In the listing below, find the line holding "(** C16: whatever" and the line holding "- intros t bg. by apply calling_alone.". Write out those two lines and all lines between, exactly, and nothing more.
___
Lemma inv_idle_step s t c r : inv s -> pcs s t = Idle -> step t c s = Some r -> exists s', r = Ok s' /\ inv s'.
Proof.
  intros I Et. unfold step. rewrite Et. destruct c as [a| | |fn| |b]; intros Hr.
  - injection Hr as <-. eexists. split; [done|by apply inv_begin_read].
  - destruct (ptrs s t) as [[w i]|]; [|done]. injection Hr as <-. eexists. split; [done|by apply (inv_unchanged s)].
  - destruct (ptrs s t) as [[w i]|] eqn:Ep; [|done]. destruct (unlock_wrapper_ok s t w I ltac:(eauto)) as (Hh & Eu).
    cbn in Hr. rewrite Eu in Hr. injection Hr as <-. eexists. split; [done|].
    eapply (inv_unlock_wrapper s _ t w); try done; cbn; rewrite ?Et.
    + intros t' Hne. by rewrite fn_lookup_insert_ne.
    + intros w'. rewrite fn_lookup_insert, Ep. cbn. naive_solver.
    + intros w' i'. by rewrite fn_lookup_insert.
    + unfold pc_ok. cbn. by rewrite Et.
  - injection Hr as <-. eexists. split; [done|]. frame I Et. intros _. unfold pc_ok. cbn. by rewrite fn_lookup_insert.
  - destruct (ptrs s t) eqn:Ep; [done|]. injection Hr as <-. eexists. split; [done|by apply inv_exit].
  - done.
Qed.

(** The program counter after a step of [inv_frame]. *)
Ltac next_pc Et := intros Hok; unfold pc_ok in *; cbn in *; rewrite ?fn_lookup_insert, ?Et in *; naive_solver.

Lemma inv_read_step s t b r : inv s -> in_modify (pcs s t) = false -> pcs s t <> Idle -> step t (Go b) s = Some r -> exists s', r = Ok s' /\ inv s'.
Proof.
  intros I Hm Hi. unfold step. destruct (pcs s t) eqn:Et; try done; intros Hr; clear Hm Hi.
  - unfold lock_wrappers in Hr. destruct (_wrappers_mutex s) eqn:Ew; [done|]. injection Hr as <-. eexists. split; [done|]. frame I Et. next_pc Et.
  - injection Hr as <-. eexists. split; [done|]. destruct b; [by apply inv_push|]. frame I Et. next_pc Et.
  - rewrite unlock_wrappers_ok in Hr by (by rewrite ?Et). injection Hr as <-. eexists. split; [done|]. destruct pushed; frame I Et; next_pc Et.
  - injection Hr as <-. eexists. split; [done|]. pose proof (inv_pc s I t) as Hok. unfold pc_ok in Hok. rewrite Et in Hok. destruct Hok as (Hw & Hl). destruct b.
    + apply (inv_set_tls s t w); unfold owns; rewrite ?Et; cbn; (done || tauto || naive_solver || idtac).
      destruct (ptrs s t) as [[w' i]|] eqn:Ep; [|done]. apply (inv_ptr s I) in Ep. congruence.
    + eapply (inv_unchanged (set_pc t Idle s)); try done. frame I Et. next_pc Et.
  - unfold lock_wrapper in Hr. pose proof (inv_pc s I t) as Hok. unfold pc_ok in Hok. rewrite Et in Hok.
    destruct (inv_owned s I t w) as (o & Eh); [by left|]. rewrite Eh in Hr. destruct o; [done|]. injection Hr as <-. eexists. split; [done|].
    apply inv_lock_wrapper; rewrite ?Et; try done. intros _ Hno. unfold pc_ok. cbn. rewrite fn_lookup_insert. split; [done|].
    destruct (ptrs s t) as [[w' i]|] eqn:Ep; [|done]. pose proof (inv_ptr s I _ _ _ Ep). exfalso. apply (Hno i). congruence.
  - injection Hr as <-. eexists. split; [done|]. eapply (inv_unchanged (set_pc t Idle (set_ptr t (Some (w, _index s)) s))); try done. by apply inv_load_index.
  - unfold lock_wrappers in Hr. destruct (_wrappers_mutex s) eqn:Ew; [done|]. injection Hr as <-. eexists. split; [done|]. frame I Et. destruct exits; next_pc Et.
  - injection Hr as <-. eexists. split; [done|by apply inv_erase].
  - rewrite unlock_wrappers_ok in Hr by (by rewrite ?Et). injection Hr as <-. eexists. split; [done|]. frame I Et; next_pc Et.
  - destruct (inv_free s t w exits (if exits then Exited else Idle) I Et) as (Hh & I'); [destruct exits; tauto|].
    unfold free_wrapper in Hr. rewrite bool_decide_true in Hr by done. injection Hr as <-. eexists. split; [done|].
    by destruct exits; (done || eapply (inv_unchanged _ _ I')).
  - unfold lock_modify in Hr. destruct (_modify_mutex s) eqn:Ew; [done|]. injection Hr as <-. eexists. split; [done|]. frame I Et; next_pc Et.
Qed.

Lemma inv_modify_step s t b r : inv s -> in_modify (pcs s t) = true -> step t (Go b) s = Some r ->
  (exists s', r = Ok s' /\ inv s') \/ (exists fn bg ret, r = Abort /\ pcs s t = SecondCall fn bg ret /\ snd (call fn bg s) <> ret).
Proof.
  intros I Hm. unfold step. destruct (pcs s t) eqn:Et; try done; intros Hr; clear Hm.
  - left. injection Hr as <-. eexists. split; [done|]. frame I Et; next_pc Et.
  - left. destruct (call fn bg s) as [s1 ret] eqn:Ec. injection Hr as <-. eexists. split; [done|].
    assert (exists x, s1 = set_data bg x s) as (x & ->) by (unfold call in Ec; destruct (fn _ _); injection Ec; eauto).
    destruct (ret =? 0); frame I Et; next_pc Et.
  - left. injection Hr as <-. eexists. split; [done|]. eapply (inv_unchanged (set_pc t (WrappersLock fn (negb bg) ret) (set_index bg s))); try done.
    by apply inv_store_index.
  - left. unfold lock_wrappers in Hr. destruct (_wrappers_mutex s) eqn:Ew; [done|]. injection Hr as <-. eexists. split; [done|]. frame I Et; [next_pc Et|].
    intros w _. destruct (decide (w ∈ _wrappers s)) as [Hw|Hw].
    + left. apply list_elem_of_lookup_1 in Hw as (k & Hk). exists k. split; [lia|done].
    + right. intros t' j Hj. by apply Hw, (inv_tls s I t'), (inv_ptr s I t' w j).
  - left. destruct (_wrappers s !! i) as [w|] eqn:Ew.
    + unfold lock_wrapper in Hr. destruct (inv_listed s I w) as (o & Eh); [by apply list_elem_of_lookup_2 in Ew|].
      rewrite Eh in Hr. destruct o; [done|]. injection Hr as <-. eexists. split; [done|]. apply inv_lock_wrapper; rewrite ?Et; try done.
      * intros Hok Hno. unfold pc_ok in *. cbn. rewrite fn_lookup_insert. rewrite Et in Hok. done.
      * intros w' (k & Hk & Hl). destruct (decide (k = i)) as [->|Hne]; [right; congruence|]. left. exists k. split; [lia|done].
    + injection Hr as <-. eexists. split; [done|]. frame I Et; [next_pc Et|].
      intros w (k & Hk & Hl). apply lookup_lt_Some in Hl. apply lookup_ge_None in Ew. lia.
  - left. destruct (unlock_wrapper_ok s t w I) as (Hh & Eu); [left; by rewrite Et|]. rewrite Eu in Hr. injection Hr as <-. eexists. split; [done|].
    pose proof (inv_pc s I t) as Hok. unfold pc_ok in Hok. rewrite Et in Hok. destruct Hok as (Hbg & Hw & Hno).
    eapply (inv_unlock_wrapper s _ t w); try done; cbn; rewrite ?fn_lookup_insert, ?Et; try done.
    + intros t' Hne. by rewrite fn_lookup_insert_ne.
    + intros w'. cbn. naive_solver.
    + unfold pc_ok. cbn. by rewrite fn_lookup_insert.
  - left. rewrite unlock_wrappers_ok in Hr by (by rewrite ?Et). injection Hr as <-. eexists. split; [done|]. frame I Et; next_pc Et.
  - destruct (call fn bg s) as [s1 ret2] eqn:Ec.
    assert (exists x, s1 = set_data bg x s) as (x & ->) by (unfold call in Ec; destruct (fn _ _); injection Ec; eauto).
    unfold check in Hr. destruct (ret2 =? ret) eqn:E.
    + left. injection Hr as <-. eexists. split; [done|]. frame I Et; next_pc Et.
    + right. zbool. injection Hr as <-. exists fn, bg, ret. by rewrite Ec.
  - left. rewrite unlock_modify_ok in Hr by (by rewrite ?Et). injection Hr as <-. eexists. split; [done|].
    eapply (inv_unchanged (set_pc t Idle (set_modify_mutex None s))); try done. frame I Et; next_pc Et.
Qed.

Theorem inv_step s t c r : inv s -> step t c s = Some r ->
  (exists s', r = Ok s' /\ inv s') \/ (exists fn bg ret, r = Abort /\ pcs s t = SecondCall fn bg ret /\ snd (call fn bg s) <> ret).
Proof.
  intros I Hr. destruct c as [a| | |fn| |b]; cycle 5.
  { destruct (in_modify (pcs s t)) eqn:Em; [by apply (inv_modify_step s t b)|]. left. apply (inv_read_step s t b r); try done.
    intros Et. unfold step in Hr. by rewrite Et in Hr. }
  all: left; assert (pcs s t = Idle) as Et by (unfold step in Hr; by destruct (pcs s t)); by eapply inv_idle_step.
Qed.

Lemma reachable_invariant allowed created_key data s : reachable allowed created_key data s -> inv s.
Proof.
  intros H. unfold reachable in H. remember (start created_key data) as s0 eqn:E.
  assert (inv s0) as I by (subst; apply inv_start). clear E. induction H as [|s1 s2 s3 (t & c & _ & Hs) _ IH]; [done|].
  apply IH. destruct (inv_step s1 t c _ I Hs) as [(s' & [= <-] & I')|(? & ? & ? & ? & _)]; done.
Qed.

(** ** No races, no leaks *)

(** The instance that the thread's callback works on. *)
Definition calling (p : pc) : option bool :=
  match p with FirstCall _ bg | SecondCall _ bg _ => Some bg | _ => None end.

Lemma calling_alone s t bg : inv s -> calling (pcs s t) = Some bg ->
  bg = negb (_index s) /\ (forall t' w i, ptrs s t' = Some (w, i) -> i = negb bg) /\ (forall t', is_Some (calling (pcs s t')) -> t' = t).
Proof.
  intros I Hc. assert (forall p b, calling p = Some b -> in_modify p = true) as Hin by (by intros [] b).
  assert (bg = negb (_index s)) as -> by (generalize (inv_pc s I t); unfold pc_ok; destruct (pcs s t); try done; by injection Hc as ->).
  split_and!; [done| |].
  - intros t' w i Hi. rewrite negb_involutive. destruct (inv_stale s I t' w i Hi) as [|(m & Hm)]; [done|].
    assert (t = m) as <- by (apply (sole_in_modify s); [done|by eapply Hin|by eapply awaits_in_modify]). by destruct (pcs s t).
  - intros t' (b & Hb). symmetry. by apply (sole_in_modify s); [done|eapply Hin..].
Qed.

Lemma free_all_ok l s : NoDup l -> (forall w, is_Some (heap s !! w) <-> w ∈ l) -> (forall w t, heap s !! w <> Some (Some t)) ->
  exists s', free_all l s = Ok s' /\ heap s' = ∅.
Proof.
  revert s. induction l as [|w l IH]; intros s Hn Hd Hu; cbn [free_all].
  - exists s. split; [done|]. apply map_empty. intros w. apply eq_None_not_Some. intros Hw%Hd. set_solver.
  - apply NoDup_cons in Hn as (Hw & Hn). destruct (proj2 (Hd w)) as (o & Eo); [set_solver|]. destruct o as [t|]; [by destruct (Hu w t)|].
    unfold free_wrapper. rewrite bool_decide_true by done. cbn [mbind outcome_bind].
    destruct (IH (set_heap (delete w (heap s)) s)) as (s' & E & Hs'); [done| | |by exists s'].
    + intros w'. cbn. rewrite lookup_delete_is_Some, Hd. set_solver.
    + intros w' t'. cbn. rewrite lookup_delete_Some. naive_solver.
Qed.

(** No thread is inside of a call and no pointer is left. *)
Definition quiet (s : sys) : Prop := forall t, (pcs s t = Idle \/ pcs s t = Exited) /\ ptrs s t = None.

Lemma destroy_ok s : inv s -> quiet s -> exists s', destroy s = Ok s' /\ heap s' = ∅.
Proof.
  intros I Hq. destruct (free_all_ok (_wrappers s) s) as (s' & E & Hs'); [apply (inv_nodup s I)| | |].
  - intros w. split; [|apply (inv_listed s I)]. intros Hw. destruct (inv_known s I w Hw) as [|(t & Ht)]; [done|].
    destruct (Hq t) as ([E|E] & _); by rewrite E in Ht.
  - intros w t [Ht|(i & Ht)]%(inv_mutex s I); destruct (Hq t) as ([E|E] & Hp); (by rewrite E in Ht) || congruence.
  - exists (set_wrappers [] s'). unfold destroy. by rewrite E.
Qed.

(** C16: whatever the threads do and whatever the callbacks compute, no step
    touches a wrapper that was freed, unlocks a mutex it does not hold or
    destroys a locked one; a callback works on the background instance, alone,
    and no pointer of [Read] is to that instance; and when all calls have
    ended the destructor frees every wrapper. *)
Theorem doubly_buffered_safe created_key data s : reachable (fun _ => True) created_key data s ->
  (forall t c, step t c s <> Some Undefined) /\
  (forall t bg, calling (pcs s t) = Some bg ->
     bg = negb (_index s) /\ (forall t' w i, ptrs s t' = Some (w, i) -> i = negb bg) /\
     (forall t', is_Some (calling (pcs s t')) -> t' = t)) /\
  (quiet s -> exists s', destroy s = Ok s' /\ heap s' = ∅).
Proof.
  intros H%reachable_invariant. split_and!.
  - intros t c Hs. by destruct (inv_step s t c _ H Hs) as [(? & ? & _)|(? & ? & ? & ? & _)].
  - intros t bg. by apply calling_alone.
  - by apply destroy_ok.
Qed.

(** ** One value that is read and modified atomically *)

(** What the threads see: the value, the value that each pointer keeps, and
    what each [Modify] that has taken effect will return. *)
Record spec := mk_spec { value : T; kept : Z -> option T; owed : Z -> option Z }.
___
→ **Task answer**
(** C16: whatever the threads do and whatever the callbacks compute, no step
    touches a wrapper that was freed, unlocks a mutex it does not hold or
    destroys a locked one; a callback works on the background instance, alone,
    and no pointer of [Read] is to that instance; and when all calls have
    ended the destructor frees every wrapper. *)
Theorem doubly_buffered_safe created_key data s : reachable (fun _ => True) created_key data s ->
  (forall t c, step t c s <> Some Undefined) /\
  (forall t bg, calling (pcs s t) = Some bg ->
     bg = negb (_index s) /\ (forall t' w i, ptrs s t' = Some (w, i) -> i = negb bg) /\
     (forall t', is_Some (calling (pcs s t')) -> t' = t)) /\
  (quiet s -> exists s', destroy s = Ok s' /\ heap s' = ∅).
Proof.
  intros H%reachable_invariant. split_and!.
  - intros t c Hs. by destruct (inv_step s t c _ H Hs) as [(? & ? & _)|(? & ? & ? & ? & _)].
  - intros t bg. by apply calling_alone.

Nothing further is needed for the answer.